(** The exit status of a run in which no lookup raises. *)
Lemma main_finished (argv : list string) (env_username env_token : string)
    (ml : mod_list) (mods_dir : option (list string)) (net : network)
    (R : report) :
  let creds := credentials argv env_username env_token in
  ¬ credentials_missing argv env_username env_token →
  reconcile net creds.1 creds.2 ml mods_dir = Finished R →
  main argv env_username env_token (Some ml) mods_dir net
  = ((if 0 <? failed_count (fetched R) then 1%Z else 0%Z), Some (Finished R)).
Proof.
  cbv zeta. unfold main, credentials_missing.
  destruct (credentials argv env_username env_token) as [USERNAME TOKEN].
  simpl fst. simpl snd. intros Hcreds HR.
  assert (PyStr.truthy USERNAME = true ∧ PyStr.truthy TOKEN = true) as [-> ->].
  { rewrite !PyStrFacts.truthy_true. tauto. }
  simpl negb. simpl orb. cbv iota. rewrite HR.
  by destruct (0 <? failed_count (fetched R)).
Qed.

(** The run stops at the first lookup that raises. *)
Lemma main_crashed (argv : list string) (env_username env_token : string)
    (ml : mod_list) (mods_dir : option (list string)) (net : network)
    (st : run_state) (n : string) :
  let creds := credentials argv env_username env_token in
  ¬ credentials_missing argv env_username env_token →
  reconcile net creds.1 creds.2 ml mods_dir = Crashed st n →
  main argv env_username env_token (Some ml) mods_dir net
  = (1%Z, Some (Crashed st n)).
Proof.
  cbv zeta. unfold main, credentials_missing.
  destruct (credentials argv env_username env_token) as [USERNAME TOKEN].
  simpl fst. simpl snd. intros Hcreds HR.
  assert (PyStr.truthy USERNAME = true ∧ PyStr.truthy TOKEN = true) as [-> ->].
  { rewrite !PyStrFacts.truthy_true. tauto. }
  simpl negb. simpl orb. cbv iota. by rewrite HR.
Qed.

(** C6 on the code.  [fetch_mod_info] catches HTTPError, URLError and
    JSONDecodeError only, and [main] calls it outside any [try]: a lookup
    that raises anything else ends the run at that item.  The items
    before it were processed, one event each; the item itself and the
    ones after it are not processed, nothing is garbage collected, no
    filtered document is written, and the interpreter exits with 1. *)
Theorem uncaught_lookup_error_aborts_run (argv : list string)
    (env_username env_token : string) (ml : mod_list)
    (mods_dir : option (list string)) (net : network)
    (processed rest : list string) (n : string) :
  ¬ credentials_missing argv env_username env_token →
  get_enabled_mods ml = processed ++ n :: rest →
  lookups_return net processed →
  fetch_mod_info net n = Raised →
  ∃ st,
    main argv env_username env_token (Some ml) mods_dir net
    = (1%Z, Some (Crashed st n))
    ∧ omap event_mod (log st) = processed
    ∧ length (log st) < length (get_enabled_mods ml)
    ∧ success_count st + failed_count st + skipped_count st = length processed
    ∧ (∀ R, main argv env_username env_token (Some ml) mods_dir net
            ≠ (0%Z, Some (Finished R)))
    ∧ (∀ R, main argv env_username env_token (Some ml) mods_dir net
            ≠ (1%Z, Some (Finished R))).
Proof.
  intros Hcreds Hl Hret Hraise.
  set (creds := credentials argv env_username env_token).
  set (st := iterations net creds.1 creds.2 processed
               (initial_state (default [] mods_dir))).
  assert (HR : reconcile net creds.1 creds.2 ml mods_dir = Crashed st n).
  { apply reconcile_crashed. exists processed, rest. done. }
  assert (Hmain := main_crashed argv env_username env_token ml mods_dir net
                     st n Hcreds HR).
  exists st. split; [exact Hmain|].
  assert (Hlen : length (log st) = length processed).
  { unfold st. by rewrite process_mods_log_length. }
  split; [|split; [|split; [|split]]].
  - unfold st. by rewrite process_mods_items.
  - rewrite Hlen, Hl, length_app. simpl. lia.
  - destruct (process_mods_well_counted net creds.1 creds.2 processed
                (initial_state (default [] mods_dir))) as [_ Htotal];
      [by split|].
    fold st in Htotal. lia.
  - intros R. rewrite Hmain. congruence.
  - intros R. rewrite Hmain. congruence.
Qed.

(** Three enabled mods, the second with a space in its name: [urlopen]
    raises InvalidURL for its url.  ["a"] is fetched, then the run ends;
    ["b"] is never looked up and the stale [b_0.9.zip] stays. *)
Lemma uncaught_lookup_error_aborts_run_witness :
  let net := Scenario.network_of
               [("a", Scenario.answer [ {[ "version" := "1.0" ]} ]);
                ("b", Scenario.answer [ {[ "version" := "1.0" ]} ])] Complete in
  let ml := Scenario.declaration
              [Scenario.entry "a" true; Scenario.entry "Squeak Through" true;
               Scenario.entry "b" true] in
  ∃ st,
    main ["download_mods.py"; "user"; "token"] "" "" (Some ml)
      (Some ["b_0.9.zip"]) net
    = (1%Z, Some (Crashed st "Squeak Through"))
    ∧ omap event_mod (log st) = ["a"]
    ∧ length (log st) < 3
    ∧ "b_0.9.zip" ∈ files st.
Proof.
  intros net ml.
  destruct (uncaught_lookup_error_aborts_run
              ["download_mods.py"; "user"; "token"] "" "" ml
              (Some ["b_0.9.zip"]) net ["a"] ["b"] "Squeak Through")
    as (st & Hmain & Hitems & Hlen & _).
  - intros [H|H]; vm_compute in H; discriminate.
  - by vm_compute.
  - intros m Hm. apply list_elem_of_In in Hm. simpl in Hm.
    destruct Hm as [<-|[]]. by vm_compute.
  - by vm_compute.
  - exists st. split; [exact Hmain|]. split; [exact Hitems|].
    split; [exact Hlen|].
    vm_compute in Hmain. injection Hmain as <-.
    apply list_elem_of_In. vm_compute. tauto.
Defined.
++++++++++
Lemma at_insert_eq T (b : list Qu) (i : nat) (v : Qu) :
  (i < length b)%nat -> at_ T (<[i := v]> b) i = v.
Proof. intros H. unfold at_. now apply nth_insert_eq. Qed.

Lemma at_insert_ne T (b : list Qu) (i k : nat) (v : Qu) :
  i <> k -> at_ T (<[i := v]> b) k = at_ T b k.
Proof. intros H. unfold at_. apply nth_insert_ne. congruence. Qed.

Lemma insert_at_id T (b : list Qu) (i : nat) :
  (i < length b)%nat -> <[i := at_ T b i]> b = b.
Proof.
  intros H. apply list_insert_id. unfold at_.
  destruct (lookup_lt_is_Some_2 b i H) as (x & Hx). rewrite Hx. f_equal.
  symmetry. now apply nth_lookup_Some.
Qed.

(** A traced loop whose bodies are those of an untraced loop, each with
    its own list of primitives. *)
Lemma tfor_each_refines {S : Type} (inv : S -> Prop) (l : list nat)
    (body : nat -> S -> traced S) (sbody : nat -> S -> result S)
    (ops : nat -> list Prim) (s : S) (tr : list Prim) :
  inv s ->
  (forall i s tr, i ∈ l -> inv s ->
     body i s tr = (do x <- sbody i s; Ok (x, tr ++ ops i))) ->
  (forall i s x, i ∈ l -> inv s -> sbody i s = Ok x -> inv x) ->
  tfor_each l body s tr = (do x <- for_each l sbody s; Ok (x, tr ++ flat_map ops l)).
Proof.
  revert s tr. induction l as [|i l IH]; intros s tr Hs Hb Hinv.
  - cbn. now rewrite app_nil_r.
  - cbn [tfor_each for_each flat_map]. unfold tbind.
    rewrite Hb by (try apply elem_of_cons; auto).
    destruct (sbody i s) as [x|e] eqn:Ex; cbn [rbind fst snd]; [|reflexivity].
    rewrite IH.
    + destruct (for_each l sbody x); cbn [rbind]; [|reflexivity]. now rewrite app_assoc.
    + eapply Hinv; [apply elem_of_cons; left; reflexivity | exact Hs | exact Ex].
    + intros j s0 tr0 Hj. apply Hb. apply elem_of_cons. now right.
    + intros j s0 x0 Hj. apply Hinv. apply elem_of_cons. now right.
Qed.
++++++++++
▶ [Assignment] Look above for the line that contains "(** The exit". Starting there, transcribe every line exactly until you have copied the line that contains "Theorem uncaught_lookup_error_aborts_run (argv".

▶ [Your response]
(** The exit status of a run in which no lookup raises. *)
Lemma main_finished (argv : list string) (env_username env_token : string)
    (ml : mod_list) (mods_dir : option (list string)) (net : network)
    (R : report) :
  let creds := credentials argv env_username env_token in
  ¬ credentials_missing argv env_username env_token →
  reconcile net creds.1 creds.2 ml mods_dir = Finished R →
  main argv env_username env_token (Some ml) mods_dir net
  = ((if 0 <? failed_count (fetched R) then 1%Z else 0%Z), Some (Finished R)).
Proof.
  cbv zeta. unfold main, credentials_missing.
  destruct (credentials argv env_username env_token) as [USERNAME TOKEN].
  simpl fst. simpl snd. intros Hcreds HR.
  assert (PyStr.truthy USERNAME = true ∧ PyStr.truthy TOKEN = true) as [-> ->].
  { rewrite !PyStrFacts.truthy_true. tauto. }
  simpl negb. simpl orb. cbv iota. rewrite HR.
  by destruct (0 <? failed_count (fetched R)).
Qed.

(** The run stops at the first lookup that raises. *)
Lemma main_crashed (argv : list string) (env_username env_token : string)
    (ml : mod_list) (mods_dir : option (list string)) (net : network)
    (st : run_state) (n : string) :
  let creds := credentials argv env_username env_token in
  ¬ credentials_missing argv env_username env_token →
  reconcile net creds.1 creds.2 ml mods_dir = Crashed st n →
  main argv env_username env_token (Some ml) mods_dir net
  = (1%Z, Some (Crashed st n)).
Proof.
  cbv zeta. unfold main, credentials_missing.
  destruct (credentials argv env_username env_token) as [USERNAME TOKEN].
  simpl fst. simpl snd. intros Hcreds HR.
  assert (PyStr.truthy USERNAME = true ∧ PyStr.truthy TOKEN = true) as [-> ->].
  { rewrite !PyStrFacts.truthy_true. tauto. }
  simpl negb. simpl orb. cbv iota. by rewrite HR.
Qed.

(** C6 on the code.  [fetch_mod_info] catches HTTPError, URLError and
    JSONDecodeError only, and [main] calls it outside any [try]: a lookup
    that raises anything else ends the run at that item.  The items
    before it were processed, one event each; the item itself and the
    ones after it are not processed, nothing is garbage collected, no
    filtered document is written, and the interpreter exits with 1. *)
Theorem uncaught_lookup_error_aborts_run (argv : list string)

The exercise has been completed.